*Exercise details:* Your task is to repeat exactly the lines below between the line holding "(** An entry" and the line holding "(targetVolume volumeStep : Q)", inclusive, and only those.

### Extracted records

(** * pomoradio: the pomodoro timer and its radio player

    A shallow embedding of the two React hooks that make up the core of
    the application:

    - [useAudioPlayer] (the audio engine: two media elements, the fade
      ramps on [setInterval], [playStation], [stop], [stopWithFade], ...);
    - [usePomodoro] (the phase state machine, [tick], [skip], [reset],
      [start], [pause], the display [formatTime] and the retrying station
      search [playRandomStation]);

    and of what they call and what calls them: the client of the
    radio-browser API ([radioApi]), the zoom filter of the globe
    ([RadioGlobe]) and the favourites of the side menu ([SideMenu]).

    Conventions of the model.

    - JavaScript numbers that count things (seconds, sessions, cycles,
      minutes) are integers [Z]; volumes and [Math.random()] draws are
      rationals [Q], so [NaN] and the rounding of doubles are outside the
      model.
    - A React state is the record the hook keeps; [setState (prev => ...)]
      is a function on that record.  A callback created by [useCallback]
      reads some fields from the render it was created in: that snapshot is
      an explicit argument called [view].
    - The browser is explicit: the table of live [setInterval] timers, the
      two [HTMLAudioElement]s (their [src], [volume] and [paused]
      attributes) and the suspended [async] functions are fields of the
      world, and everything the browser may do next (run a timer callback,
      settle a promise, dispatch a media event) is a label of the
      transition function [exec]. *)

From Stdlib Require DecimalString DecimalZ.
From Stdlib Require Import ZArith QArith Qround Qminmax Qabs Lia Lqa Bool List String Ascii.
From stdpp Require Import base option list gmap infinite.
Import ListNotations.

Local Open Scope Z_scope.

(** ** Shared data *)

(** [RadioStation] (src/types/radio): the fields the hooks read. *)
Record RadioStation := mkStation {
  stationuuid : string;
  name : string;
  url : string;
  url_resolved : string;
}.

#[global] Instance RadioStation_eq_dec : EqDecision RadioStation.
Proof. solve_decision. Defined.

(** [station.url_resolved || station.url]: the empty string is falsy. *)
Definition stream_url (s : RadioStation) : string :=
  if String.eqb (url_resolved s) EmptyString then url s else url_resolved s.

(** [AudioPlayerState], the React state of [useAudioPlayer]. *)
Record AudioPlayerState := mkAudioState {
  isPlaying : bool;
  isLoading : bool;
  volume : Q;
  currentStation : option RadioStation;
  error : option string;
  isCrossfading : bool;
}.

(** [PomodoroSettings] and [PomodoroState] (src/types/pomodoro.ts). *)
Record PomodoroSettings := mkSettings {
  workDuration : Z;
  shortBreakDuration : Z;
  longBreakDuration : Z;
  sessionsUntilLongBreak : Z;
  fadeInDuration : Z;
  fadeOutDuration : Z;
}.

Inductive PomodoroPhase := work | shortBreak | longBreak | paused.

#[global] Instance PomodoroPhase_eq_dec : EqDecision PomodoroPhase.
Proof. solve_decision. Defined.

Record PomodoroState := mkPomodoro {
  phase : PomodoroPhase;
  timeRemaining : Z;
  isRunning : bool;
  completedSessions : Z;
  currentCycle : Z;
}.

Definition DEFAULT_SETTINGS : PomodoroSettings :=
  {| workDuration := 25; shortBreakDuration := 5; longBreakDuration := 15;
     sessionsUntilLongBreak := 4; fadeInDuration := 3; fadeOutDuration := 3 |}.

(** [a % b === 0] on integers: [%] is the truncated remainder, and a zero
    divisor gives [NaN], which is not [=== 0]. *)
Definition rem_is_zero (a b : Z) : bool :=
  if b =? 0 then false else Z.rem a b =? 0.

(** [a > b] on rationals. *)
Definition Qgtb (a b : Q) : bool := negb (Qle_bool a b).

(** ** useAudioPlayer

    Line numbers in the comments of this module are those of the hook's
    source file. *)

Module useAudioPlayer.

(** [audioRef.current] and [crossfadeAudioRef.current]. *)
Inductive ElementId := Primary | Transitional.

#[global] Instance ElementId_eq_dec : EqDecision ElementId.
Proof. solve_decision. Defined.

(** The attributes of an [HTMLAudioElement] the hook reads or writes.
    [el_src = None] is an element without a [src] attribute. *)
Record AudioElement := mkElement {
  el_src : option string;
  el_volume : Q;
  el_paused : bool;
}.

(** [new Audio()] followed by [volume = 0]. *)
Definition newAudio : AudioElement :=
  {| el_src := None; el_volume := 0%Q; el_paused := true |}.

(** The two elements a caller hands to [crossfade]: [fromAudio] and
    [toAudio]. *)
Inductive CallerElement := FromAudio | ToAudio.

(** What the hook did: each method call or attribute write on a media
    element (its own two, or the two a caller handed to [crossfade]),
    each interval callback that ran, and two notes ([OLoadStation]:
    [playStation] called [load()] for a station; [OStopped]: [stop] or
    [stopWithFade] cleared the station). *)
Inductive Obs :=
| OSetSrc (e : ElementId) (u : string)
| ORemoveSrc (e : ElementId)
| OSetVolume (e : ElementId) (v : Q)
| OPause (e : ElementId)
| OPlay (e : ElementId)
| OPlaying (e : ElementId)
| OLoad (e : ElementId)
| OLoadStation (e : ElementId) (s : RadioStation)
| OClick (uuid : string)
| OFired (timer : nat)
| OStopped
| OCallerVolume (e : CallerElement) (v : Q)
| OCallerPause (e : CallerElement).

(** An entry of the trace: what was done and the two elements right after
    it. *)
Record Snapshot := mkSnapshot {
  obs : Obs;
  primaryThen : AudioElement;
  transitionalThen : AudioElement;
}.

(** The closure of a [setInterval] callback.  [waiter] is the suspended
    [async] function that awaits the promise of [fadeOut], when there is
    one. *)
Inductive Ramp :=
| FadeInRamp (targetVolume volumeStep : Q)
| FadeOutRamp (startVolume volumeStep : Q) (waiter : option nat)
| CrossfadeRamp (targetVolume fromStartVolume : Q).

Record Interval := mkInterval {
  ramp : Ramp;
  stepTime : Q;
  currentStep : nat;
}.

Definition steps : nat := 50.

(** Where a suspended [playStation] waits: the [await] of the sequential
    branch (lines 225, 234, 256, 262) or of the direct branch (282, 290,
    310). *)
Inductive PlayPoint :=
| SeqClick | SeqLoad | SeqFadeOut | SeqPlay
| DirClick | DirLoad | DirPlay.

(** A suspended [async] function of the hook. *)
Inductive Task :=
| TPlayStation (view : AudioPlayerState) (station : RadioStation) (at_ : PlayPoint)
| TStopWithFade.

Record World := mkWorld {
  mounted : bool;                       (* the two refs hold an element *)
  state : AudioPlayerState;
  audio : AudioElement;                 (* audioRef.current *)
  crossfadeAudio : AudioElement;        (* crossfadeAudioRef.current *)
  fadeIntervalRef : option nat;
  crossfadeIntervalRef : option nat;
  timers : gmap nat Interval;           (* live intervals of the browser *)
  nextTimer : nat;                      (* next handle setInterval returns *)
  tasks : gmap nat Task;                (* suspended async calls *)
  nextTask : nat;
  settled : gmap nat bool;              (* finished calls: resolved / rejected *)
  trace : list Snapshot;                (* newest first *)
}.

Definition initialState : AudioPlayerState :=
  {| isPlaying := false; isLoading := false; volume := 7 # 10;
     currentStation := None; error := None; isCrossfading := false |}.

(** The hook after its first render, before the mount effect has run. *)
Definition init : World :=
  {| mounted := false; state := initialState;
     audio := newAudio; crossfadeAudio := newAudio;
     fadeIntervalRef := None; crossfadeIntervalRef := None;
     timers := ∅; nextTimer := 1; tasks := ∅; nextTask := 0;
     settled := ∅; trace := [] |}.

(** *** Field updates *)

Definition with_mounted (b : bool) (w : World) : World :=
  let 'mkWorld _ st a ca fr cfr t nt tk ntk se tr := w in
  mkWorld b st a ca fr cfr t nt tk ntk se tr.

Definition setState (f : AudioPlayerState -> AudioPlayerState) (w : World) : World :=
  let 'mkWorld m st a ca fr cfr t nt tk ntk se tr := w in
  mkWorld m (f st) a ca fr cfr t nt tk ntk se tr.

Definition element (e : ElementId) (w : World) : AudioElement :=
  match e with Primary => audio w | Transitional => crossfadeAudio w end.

######
### Extracted records

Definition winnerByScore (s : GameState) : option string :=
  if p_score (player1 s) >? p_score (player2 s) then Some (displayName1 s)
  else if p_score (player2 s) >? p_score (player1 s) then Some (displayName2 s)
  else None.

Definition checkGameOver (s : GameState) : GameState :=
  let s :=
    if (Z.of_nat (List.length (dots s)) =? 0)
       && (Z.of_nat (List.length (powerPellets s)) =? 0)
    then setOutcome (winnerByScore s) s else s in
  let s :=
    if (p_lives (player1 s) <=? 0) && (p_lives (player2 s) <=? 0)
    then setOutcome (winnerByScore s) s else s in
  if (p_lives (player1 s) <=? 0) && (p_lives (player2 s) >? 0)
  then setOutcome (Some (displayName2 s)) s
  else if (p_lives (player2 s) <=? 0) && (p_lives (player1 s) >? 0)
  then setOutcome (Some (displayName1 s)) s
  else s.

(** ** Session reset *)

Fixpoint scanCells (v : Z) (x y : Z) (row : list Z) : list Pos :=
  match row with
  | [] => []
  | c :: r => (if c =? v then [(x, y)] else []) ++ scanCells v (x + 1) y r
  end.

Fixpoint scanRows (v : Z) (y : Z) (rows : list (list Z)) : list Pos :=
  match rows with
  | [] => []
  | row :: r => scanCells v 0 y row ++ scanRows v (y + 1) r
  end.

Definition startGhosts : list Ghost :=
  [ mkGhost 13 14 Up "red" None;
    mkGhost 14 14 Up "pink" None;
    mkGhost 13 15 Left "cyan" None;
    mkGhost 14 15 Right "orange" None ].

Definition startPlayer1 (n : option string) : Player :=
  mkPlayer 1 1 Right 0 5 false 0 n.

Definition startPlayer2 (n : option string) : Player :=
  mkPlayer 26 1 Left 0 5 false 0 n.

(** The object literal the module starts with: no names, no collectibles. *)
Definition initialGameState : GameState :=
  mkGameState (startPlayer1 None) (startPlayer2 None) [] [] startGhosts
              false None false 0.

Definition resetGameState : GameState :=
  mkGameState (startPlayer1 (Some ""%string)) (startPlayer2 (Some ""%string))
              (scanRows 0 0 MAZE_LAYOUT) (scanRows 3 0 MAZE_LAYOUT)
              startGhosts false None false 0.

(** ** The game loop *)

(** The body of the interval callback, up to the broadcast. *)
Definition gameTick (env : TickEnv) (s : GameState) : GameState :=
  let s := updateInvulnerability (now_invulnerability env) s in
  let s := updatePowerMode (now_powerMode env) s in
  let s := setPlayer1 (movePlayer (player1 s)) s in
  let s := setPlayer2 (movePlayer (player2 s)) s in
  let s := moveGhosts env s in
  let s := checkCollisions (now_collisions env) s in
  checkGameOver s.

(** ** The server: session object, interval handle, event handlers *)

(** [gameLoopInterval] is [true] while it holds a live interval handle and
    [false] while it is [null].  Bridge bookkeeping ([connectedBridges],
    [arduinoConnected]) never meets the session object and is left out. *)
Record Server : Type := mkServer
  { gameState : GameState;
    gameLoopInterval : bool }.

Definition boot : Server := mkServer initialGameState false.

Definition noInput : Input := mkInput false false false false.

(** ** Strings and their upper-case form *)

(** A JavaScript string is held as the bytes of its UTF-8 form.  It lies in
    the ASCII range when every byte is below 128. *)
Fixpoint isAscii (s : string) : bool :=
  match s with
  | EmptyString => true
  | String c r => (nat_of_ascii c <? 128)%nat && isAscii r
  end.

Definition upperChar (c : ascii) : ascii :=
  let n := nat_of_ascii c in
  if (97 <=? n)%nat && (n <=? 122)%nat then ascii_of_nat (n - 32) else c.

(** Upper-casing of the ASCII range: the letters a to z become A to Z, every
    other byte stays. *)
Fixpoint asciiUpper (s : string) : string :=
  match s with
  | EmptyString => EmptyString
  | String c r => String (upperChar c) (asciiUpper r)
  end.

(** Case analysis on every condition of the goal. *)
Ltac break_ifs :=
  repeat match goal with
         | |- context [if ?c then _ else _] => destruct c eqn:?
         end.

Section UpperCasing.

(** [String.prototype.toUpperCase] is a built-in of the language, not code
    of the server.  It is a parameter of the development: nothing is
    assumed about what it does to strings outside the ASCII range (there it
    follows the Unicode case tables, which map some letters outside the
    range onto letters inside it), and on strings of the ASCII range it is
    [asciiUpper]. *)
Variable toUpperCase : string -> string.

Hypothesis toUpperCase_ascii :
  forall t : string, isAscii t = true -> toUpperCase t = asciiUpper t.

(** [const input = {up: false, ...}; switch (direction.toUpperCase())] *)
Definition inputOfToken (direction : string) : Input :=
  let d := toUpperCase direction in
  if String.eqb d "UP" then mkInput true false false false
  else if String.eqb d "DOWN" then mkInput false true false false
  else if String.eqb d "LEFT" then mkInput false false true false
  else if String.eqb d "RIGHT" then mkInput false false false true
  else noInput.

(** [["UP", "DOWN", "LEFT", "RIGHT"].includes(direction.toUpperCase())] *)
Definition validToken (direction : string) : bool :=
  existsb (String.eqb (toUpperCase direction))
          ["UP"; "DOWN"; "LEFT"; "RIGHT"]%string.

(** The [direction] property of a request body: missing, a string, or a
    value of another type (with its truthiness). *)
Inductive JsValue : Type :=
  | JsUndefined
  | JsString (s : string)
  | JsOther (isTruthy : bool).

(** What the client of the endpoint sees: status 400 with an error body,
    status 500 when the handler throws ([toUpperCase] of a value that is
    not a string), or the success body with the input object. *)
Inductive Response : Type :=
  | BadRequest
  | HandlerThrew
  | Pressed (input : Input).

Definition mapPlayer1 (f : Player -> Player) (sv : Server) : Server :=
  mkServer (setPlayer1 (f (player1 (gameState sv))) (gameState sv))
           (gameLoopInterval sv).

######

*Reply to the task:*
(** An entry of the trace: what was done and the two elements right after
    it. *)
Record Snapshot := mkSnapshot {
  obs : Obs;
  primaryThen : AudioElement;
  transitionalThen : AudioElement;
}.

(** The closure of a [setInterval] callback.  [waiter] is the suspended
    [async] function that awaits the promise of [fadeOut], when there is
    one. *)
Inductive Ramp :=
| FadeInRamp (targetVolume volumeStep : Q)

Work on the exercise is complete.